| Exercise data |
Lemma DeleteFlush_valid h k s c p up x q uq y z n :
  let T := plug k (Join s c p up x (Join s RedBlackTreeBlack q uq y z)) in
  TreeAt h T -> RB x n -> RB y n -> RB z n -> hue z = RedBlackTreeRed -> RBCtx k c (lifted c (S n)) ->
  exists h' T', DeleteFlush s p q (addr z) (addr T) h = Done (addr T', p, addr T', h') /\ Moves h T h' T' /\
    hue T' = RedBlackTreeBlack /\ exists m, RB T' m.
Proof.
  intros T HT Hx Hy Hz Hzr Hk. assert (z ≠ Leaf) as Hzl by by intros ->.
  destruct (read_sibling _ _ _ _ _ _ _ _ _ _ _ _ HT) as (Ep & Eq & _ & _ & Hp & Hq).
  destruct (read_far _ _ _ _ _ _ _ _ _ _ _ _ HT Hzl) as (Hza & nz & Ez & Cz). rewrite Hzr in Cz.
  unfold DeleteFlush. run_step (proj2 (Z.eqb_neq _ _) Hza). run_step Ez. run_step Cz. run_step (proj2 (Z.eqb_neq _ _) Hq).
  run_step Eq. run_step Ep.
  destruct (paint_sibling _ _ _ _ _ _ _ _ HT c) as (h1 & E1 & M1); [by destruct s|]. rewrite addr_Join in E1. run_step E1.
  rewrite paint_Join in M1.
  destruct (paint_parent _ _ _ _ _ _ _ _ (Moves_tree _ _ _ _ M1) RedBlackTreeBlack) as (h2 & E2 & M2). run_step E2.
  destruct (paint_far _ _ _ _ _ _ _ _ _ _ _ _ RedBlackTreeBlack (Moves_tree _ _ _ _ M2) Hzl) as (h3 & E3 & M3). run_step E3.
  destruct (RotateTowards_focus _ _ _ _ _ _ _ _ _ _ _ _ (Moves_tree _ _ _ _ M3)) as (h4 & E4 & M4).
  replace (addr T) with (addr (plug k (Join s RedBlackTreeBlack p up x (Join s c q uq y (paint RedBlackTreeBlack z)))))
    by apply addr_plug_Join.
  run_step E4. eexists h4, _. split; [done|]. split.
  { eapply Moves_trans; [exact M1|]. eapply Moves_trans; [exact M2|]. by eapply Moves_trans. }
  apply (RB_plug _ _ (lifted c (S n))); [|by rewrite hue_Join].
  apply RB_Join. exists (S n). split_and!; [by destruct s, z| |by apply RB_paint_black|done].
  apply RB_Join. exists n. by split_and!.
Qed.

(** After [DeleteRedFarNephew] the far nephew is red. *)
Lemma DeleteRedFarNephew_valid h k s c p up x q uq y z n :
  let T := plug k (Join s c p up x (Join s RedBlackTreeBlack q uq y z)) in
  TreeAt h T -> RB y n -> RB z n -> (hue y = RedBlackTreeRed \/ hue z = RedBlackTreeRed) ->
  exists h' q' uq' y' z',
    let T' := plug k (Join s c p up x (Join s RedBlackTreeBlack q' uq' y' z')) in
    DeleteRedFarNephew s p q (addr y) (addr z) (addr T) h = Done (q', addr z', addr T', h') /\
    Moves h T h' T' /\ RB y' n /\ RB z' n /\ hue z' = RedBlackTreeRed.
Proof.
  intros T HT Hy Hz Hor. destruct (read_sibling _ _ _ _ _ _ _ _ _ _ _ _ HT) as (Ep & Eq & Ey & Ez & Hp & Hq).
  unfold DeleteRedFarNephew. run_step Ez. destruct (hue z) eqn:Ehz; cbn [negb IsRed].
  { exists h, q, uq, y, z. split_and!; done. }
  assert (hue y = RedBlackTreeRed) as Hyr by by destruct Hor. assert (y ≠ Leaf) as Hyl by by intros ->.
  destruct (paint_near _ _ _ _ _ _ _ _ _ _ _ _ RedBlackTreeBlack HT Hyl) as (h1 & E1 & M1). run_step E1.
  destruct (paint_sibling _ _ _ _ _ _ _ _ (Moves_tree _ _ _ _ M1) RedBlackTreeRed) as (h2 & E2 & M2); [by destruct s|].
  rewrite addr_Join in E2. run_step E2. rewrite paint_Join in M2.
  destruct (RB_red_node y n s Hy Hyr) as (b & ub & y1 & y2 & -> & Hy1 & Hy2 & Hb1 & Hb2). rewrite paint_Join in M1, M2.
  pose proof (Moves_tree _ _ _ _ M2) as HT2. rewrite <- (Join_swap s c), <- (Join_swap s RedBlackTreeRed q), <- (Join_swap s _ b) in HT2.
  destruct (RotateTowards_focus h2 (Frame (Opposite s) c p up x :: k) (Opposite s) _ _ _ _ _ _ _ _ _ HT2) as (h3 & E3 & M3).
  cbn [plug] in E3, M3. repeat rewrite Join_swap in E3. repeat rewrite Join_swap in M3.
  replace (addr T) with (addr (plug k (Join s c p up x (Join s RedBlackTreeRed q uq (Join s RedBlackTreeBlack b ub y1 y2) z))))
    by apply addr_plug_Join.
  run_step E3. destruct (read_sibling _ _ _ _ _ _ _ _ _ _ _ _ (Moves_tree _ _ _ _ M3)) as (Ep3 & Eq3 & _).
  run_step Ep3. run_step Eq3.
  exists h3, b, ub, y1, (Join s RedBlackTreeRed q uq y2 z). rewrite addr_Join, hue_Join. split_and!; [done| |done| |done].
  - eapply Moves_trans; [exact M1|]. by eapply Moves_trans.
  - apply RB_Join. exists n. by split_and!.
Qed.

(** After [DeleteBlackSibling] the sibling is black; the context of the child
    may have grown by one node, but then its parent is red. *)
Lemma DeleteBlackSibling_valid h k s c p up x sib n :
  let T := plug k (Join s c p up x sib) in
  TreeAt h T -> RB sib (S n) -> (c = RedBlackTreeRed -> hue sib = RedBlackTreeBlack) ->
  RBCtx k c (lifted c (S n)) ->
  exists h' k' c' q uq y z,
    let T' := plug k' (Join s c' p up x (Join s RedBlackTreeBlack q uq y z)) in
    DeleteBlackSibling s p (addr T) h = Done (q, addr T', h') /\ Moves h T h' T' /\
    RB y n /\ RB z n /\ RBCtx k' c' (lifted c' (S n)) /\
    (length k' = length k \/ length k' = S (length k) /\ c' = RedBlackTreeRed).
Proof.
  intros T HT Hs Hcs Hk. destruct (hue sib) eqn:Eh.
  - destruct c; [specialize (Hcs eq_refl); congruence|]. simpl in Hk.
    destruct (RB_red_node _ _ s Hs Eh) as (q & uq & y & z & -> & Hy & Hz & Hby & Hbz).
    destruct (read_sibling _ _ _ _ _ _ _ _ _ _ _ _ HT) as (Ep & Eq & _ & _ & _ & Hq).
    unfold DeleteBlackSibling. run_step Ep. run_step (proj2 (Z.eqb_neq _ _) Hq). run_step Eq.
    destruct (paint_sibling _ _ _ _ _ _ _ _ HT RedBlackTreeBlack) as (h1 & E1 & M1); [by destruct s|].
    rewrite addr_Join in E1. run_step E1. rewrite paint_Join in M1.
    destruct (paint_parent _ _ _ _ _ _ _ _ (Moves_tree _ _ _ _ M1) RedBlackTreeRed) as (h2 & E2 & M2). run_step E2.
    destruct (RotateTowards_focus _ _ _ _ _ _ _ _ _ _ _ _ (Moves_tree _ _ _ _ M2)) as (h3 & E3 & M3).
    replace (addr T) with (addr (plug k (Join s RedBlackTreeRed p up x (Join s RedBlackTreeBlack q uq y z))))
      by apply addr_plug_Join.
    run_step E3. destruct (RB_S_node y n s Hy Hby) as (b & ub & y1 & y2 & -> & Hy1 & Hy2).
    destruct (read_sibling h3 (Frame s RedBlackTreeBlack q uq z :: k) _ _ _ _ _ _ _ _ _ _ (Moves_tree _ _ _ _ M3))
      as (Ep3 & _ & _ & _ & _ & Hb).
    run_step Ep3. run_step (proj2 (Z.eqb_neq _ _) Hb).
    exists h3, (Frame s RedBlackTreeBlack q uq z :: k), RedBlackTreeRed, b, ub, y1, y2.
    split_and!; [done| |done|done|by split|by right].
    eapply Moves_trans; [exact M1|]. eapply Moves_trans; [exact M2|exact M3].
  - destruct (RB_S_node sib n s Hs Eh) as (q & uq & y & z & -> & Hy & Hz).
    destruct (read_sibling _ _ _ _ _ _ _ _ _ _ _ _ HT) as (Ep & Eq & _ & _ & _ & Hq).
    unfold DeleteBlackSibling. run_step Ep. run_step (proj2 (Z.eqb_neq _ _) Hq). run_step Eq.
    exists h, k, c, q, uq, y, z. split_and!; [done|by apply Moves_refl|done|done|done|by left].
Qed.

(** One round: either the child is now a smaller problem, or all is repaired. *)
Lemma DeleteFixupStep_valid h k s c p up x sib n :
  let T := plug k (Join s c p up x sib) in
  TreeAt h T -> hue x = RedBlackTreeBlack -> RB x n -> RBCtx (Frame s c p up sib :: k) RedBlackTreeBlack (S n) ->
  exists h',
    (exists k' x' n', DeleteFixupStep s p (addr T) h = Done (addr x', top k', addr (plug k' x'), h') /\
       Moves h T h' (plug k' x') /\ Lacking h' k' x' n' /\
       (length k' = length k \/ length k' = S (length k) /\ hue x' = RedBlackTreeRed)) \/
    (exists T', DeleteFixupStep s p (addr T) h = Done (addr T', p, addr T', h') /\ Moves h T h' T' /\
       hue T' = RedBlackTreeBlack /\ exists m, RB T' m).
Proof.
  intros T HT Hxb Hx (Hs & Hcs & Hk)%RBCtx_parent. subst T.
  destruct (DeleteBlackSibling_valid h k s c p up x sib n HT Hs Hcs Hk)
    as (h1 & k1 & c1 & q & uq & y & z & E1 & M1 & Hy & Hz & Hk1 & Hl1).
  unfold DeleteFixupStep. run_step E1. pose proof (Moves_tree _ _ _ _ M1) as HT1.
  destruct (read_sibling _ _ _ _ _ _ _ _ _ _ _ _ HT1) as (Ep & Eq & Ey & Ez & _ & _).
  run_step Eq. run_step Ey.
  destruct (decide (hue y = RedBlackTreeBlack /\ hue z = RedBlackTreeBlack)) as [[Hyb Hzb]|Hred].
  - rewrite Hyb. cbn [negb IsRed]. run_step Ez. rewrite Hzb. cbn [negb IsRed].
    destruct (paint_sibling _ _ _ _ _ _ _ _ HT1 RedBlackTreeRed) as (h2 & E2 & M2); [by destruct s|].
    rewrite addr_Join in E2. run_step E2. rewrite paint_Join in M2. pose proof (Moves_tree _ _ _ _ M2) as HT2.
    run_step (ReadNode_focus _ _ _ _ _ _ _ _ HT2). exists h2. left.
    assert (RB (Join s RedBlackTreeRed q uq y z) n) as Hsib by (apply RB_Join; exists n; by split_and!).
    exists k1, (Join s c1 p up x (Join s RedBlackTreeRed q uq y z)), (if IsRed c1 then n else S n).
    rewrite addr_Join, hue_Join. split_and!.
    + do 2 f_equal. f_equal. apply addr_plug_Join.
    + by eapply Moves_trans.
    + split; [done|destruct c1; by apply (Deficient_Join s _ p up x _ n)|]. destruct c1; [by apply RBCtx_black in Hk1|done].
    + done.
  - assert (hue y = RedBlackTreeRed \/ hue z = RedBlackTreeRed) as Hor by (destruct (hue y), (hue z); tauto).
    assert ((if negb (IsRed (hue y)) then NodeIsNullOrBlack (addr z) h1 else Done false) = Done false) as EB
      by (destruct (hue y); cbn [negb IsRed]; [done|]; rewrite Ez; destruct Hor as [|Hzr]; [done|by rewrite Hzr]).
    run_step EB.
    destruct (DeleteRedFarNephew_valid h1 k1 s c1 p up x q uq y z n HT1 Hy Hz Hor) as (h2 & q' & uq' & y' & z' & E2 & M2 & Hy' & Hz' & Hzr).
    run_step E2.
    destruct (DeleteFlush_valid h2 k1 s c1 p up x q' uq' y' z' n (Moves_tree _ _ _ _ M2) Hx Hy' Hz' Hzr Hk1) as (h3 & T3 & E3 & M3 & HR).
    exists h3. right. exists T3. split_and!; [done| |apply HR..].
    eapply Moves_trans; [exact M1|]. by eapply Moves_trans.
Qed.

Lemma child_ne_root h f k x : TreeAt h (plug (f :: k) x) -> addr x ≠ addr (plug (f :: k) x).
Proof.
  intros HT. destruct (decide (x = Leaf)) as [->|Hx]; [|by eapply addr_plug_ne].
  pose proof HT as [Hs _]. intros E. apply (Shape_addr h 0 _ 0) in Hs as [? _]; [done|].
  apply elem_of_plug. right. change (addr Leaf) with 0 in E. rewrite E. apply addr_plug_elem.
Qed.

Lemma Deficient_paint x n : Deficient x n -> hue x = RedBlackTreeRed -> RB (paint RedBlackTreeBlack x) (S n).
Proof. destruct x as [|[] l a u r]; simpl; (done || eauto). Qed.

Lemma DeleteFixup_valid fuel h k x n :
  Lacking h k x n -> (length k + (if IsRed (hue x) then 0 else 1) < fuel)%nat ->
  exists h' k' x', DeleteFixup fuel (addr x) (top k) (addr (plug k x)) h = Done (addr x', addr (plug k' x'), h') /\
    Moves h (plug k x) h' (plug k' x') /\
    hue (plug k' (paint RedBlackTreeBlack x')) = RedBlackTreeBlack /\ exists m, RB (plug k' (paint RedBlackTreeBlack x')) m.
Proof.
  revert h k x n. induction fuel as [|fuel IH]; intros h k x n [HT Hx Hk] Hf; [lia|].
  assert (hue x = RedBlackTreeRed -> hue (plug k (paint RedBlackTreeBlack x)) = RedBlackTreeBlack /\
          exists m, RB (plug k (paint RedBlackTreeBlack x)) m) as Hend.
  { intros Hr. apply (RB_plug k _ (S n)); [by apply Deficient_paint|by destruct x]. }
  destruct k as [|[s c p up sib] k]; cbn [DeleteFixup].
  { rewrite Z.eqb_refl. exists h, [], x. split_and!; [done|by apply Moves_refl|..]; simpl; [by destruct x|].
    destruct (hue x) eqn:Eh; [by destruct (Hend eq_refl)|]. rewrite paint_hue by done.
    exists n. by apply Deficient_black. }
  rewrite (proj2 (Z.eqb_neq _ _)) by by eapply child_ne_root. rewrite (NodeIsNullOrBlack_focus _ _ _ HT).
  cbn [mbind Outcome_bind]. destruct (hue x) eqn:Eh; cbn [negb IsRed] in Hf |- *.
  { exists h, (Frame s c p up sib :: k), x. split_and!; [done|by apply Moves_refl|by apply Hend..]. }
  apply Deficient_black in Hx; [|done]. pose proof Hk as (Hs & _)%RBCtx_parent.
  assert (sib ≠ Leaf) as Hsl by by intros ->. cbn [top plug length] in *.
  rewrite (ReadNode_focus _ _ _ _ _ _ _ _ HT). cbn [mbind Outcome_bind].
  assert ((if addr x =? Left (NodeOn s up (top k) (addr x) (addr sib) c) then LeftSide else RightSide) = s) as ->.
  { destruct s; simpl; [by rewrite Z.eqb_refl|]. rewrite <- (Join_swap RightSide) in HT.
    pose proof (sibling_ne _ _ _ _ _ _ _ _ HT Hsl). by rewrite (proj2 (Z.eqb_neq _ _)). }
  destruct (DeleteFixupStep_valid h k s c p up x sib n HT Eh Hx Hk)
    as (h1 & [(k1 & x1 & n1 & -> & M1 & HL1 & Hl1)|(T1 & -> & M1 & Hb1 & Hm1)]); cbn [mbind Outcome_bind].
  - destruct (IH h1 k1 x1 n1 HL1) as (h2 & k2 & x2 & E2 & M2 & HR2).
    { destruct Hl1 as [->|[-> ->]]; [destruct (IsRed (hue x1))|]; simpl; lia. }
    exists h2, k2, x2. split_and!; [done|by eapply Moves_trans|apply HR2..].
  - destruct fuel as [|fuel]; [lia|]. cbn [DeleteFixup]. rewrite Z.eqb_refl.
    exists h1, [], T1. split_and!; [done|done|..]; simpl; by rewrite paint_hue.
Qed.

| What is needed |
Print the first line of the records above and each line after it, exactly, through the line with "(** After [DeleteRedFarNephew]".

| Your response |
Lemma DeleteFlush_valid h k s c p up x q uq y z n :
  let T := plug k (Join s c p up x (Join s RedBlackTreeBlack q uq y z)) in
  TreeAt h T -> RB x n -> RB y n -> RB z n -> hue z = RedBlackTreeRed -> RBCtx k c (lifted c (S n)) ->
  exists h' T', DeleteFlush s p q (addr z) (addr T) h = Done (addr T', p, addr T', h') /\ Moves h T h' T' /\
    hue T' = RedBlackTreeBlack /\ exists m, RB T' m.
Proof.
  intros T HT Hx Hy Hz Hzr Hk. assert (z ≠ Leaf) as Hzl by by intros ->.
  destruct (read_sibling _ _ _ _ _ _ _ _ _ _ _ _ HT) as (Ep & Eq & _ & _ & Hp & Hq).
  destruct (read_far _ _ _ _ _ _ _ _ _ _ _ _ HT Hzl) as (Hza & nz & Ez & Cz). rewrite Hzr in Cz.
  unfold DeleteFlush. run_step (proj2 (Z.eqb_neq _ _) Hza). run_step Ez. run_step Cz. run_step (proj2 (Z.eqb_neq _ _) Hq).
  run_step Eq. run_step Ep.
  destruct (paint_sibling _ _ _ _ _ _ _ _ HT c) as (h1 & E1 & M1); [by destruct s|]. rewrite addr_Join in E1. run_step E1.
  rewrite paint_Join in M1.
  destruct (paint_parent _ _ _ _ _ _ _ _ (Moves_tree _ _ _ _ M1) RedBlackTreeBlack) as (h2 & E2 & M2). run_step E2.
  destruct (paint_far _ _ _ _ _ _ _ _ _ _ _ _ RedBlackTreeBlack (Moves_tree _ _ _ _ M2) Hzl) as (h3 & E3 & M3). run_step E3.
  destruct (RotateTowards_focus _ _ _ _ _ _ _ _ _ _ _ _ (Moves_tree _ _ _ _ M3)) as (h4 & E4 & M4).
  replace (addr T) with (addr (plug k (Join s RedBlackTreeBlack p up x (Join s c q uq y (paint RedBlackTreeBlack z)))))
    by apply addr_plug_Join.
  run_step E4. eexists h4, _. split; [done|]. split.
  { eapply Moves_trans; [exact M1|]. eapply Moves_trans; [exact M2|]. by eapply Moves_trans. }
  apply (RB_plug _ _ (lifted c (S n))); [|by rewrite hue_Join].
  apply RB_Join. exists (S n). split_and!; [by destruct s, z| |by apply RB_paint_black|done].
  apply RB_Join. exists n. by split_and!.
Qed.

(** After [DeleteRedFarNephew] the far nephew is red. *)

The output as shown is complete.